Stored items:
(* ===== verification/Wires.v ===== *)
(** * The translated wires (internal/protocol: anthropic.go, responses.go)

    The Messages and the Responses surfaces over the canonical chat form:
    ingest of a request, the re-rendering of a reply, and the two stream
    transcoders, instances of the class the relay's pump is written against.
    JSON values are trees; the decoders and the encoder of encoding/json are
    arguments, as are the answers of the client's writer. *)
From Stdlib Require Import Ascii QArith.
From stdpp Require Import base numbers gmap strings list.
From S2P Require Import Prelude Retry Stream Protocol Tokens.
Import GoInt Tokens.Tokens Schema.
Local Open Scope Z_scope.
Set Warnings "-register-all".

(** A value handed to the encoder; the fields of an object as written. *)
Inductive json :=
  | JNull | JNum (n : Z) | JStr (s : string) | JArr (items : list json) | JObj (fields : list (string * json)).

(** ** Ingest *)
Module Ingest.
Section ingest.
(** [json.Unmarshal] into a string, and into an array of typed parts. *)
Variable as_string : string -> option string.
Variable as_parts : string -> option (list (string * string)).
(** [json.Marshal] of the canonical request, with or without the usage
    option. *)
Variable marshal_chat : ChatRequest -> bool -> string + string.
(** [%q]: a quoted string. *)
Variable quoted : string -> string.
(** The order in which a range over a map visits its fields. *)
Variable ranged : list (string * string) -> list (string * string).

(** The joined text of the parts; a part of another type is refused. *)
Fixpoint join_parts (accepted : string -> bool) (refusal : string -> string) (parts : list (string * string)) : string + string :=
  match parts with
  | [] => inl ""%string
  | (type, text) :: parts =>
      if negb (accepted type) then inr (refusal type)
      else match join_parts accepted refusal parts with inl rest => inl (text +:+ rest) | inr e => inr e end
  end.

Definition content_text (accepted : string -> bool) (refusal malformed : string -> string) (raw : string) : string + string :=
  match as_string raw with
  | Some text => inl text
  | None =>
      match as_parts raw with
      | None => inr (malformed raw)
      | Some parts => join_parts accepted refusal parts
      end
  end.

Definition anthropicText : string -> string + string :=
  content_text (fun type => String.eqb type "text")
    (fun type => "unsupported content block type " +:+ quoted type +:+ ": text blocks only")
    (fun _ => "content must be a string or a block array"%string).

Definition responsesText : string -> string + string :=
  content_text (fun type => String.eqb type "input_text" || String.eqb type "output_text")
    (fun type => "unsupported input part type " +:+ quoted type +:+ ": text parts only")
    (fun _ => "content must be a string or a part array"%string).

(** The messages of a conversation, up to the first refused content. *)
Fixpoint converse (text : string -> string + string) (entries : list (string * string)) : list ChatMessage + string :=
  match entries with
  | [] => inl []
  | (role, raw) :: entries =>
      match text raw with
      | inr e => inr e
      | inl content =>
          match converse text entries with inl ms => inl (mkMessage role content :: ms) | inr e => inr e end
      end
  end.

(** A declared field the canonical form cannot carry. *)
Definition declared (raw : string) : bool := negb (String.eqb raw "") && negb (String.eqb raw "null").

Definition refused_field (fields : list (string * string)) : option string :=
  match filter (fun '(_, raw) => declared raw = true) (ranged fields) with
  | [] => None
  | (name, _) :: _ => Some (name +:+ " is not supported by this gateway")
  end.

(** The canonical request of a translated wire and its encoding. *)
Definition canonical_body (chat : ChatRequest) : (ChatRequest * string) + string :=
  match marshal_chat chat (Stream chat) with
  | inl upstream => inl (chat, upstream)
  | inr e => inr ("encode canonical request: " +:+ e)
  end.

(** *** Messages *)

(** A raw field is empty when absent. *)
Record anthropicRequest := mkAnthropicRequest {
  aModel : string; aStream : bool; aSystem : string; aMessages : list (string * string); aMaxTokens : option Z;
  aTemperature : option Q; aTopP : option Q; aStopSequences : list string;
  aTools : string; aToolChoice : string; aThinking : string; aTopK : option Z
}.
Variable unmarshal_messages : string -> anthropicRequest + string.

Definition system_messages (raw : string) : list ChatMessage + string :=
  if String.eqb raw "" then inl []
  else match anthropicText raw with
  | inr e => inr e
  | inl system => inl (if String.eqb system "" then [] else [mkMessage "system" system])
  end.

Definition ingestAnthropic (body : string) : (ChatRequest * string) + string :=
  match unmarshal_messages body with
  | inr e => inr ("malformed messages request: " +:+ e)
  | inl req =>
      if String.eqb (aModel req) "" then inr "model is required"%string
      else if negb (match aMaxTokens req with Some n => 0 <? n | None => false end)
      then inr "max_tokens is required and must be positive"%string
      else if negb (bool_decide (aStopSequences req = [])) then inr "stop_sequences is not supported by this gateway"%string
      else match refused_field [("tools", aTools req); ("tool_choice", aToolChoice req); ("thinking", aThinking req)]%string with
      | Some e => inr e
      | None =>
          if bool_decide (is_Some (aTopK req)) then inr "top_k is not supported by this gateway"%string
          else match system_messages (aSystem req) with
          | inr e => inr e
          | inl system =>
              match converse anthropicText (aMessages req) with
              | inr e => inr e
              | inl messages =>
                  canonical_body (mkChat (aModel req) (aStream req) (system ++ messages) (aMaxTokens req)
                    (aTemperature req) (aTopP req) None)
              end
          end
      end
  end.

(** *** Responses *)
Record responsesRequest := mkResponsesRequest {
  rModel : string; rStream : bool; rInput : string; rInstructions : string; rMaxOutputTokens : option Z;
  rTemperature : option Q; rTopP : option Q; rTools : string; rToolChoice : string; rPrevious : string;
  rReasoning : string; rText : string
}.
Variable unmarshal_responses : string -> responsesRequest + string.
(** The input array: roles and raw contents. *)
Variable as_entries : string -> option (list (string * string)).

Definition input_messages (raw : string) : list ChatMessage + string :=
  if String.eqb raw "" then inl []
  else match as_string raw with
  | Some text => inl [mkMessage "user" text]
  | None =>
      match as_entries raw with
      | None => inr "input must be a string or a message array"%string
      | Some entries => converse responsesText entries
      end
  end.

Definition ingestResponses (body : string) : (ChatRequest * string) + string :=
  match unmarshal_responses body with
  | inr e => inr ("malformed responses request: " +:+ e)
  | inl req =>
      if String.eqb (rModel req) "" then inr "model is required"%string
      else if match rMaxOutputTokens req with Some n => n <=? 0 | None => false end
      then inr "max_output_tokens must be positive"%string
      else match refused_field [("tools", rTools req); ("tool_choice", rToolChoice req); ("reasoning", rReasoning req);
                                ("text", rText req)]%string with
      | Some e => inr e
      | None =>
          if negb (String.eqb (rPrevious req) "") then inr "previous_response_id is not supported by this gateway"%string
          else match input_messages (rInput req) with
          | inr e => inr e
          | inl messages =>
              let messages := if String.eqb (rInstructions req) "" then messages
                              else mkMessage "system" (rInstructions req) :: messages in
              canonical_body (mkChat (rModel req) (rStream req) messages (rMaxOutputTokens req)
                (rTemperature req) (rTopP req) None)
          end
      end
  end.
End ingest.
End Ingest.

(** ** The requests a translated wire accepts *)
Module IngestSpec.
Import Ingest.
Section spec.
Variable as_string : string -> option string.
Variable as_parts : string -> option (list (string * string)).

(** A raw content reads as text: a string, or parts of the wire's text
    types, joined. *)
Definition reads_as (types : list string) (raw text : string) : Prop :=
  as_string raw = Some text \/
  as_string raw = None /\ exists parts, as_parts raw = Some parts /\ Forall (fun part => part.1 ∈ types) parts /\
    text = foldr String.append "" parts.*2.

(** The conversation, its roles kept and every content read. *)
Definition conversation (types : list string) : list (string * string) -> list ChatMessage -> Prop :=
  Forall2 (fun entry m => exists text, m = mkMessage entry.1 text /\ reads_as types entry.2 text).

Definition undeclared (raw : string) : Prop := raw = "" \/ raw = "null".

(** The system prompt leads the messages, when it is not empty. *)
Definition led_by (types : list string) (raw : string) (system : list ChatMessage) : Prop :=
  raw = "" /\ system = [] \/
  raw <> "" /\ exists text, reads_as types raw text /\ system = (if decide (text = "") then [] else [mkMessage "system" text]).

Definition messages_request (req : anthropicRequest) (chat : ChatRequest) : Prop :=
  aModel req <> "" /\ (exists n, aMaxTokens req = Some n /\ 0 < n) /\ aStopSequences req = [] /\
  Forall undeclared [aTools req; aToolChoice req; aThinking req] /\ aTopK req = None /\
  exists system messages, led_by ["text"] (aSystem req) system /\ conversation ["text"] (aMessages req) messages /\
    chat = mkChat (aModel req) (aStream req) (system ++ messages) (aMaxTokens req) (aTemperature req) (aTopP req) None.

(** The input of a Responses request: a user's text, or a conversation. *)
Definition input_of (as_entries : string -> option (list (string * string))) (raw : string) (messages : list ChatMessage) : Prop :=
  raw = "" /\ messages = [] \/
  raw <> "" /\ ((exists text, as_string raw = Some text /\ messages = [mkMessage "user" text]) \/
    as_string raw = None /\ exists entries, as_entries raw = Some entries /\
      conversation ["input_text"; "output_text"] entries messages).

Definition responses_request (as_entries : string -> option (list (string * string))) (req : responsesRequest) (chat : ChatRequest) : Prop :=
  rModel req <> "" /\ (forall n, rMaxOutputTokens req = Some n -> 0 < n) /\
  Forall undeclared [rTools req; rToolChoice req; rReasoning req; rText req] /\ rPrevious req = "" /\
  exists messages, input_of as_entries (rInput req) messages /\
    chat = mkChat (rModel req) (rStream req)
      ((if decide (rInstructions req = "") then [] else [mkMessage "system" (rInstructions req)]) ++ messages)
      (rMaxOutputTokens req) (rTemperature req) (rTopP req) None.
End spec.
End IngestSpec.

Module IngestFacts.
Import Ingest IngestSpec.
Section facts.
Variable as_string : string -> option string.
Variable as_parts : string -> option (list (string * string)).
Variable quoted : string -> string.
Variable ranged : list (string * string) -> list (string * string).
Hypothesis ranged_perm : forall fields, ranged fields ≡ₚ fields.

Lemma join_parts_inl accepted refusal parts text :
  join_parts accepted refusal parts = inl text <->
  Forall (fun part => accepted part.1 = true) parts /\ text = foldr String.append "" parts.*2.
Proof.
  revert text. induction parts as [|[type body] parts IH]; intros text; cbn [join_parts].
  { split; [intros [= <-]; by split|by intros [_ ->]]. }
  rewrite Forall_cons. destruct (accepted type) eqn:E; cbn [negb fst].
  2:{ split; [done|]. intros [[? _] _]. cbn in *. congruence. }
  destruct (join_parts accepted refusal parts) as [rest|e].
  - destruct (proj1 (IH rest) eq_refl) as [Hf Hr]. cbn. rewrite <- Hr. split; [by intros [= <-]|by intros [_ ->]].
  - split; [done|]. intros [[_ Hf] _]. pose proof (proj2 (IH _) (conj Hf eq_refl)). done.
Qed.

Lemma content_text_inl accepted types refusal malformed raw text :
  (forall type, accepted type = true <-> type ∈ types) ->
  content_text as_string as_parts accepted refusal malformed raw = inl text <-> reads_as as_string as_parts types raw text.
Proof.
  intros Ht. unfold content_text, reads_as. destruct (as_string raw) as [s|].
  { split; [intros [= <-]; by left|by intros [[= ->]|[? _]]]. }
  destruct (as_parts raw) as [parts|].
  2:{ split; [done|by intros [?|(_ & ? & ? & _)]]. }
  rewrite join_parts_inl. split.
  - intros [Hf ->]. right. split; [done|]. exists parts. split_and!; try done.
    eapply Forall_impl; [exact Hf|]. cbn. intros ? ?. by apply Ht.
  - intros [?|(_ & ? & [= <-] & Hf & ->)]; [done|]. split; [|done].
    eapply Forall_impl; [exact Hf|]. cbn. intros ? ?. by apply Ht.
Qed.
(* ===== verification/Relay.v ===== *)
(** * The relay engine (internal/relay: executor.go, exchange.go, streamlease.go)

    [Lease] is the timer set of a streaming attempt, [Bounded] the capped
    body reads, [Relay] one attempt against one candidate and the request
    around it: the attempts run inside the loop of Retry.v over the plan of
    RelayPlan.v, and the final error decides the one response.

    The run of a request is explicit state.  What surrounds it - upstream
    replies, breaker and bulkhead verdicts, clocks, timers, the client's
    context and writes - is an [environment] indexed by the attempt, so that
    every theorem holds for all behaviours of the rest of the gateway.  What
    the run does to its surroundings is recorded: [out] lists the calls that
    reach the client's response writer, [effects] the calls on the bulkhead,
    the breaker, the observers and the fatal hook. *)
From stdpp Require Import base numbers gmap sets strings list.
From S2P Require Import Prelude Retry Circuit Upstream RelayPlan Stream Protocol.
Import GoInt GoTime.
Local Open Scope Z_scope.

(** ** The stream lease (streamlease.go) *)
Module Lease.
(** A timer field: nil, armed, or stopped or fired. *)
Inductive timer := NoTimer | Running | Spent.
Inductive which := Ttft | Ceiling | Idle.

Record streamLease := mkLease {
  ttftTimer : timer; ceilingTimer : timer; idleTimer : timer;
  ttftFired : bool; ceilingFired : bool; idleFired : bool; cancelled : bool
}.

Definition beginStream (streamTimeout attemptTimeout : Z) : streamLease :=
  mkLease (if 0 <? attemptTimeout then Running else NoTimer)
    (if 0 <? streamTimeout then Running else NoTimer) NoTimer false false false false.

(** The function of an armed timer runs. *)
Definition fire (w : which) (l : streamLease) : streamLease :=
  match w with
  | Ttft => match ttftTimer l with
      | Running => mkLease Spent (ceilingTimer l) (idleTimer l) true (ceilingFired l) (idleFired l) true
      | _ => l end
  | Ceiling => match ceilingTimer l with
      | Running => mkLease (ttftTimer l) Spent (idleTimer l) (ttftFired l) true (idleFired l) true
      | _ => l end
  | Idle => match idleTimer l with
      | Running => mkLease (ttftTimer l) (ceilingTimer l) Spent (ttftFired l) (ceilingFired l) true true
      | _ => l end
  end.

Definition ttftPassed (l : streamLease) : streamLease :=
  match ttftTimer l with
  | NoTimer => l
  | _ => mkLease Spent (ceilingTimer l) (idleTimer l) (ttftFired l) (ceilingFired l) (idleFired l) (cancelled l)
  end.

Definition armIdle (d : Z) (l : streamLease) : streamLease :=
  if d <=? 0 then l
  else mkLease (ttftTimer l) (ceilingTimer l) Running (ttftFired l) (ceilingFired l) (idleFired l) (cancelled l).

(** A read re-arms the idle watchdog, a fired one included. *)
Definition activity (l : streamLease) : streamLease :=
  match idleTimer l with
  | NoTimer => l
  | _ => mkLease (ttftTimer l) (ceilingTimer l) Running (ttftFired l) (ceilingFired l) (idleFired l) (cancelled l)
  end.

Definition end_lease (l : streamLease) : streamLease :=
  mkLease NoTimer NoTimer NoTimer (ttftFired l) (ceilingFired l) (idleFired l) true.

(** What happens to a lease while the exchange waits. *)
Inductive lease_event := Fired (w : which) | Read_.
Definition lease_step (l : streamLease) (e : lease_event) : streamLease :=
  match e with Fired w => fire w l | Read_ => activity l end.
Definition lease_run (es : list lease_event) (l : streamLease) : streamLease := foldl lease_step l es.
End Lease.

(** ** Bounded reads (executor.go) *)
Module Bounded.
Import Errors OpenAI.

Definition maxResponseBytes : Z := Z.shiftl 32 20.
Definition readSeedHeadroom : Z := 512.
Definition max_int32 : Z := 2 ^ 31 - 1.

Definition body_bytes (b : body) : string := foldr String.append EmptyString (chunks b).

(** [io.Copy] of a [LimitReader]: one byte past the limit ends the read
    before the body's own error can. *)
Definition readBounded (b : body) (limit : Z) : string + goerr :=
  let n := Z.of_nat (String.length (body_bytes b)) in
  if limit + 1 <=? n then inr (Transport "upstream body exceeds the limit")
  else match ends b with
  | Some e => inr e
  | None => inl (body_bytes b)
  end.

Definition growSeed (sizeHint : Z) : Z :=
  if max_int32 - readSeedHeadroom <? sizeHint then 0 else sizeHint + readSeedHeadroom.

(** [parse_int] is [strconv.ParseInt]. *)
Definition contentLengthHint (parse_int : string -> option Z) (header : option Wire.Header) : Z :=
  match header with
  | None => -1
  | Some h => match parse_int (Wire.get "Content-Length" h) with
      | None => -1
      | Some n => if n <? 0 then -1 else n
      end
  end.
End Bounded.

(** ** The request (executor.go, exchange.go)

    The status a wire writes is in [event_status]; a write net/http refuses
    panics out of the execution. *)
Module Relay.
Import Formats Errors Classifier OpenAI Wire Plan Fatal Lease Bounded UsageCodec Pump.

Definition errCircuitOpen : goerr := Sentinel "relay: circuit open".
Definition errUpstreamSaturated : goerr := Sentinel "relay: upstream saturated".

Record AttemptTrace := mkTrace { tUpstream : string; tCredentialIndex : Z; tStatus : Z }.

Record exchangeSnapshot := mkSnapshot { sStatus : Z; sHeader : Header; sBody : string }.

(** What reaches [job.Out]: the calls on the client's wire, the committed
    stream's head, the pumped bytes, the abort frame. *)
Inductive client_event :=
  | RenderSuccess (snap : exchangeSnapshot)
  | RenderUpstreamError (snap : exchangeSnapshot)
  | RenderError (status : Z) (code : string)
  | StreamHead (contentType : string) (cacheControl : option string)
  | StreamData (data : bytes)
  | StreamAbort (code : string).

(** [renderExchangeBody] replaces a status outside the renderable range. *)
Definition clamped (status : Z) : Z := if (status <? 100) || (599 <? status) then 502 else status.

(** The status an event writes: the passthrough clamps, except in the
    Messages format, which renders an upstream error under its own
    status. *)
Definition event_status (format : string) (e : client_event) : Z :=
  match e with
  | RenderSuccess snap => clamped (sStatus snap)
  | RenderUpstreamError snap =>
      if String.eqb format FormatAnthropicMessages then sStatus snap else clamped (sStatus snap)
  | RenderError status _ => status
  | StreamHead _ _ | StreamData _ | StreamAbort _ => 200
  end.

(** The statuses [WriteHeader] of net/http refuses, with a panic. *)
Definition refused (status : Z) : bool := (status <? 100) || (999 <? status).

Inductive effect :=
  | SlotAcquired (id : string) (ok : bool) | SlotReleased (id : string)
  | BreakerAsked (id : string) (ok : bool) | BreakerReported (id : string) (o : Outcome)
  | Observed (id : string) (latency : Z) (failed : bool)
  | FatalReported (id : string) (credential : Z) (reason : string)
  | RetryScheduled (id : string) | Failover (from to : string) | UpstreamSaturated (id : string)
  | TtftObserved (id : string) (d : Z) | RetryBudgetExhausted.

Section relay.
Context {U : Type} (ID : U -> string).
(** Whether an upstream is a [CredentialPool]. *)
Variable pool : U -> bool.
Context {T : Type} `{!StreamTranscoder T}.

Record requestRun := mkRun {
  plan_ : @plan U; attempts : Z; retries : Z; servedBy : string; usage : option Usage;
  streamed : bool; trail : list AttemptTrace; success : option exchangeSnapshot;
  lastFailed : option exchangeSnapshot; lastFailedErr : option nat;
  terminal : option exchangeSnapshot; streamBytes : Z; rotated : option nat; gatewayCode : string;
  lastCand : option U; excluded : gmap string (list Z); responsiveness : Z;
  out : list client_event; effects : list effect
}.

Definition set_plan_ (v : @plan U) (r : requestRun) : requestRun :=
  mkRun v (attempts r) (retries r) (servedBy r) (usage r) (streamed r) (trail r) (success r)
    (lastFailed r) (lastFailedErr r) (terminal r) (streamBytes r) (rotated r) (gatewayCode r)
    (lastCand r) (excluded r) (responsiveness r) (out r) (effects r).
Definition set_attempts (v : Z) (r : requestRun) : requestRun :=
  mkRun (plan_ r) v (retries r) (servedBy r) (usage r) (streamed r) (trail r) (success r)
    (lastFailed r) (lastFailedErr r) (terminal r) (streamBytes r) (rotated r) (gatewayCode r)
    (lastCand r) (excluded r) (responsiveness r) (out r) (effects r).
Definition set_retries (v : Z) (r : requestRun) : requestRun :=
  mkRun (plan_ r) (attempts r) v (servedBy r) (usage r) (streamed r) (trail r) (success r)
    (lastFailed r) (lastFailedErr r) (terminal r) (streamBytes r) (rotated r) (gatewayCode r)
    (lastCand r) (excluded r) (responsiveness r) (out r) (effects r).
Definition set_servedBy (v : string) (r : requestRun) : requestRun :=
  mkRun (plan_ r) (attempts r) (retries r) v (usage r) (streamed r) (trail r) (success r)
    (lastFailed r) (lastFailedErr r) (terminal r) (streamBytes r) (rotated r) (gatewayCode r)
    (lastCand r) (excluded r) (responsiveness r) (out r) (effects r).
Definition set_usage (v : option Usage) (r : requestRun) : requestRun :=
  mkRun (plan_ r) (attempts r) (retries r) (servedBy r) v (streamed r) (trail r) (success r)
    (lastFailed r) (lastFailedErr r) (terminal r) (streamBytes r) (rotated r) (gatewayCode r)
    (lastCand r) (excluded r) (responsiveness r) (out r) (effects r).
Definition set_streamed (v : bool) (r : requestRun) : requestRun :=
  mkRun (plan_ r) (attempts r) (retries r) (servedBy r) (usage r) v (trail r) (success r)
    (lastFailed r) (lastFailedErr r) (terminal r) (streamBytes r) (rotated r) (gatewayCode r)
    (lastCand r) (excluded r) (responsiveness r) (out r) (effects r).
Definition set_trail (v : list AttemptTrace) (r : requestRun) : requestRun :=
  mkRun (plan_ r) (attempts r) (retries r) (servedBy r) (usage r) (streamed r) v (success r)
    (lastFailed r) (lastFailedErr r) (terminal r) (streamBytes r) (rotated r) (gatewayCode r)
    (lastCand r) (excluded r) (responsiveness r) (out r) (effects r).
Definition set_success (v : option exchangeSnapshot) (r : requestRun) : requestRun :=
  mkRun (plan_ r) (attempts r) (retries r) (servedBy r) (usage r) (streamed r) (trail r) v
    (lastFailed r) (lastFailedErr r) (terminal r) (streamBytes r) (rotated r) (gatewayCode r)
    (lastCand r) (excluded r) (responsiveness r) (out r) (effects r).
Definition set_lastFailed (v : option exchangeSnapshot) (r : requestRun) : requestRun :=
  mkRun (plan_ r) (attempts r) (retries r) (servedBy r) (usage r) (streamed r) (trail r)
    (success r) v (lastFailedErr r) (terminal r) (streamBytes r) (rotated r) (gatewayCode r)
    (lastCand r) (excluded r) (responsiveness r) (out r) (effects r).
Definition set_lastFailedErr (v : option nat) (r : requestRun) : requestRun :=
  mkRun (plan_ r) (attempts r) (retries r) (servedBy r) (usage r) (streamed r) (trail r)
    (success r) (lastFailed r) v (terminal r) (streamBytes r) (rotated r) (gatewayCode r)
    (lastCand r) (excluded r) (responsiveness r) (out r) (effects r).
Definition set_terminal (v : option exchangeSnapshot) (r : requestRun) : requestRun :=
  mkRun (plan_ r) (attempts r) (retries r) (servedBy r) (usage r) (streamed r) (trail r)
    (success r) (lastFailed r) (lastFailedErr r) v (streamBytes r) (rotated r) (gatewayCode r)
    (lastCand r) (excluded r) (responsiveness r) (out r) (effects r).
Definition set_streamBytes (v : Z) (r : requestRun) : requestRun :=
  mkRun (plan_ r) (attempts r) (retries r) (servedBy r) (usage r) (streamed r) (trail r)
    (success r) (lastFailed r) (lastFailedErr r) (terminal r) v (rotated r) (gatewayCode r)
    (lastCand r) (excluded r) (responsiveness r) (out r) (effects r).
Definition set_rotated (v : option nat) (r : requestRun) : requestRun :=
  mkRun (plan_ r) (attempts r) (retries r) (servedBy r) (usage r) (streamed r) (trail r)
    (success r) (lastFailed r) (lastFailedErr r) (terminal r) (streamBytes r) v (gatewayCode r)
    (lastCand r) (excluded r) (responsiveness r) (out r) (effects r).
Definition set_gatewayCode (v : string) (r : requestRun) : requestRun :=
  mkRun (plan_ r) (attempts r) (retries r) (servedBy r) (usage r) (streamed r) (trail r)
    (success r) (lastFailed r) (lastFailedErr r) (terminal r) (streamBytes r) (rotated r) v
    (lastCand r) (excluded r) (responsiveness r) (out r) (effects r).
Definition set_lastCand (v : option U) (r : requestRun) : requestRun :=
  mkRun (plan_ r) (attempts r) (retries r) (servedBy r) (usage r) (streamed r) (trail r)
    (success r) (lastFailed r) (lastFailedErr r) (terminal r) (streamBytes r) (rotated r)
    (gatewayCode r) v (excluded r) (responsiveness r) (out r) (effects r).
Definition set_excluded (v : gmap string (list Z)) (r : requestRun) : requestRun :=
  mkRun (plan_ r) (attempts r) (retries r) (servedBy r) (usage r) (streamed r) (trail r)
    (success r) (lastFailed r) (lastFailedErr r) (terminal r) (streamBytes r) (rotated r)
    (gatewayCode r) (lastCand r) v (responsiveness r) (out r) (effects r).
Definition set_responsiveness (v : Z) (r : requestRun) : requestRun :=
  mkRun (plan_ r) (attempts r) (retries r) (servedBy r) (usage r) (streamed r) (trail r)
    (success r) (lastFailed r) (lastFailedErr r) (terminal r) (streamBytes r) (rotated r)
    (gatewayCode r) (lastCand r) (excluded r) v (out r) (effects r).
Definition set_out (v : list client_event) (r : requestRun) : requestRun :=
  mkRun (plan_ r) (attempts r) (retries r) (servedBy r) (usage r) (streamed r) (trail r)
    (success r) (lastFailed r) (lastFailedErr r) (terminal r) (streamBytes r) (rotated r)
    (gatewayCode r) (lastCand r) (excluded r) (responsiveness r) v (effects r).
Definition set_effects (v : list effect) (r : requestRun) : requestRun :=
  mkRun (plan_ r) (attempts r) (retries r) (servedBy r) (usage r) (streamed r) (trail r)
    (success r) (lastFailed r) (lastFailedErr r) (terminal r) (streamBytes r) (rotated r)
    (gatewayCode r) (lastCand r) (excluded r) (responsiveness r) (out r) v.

**PROBLEM TO WORK ON**: Print again the lines of the entries above that fall between the line holding "Import GoInt GoTime." and the line holding "Record streamLease := mkLease", inclusive, exactly as they stand.

**PROBLEM SOLUTION**:
Import GoInt GoTime.
Local Open Scope Z_scope.

(** ** The stream lease (streamlease.go) *)
Module Lease.
(** A timer field: nil, armed, or stopped or fired. *)
Inductive timer := NoTimer | Running | Spent.
Inductive which := Ttft | Ceiling | Idle.

Record streamLease := mkLease {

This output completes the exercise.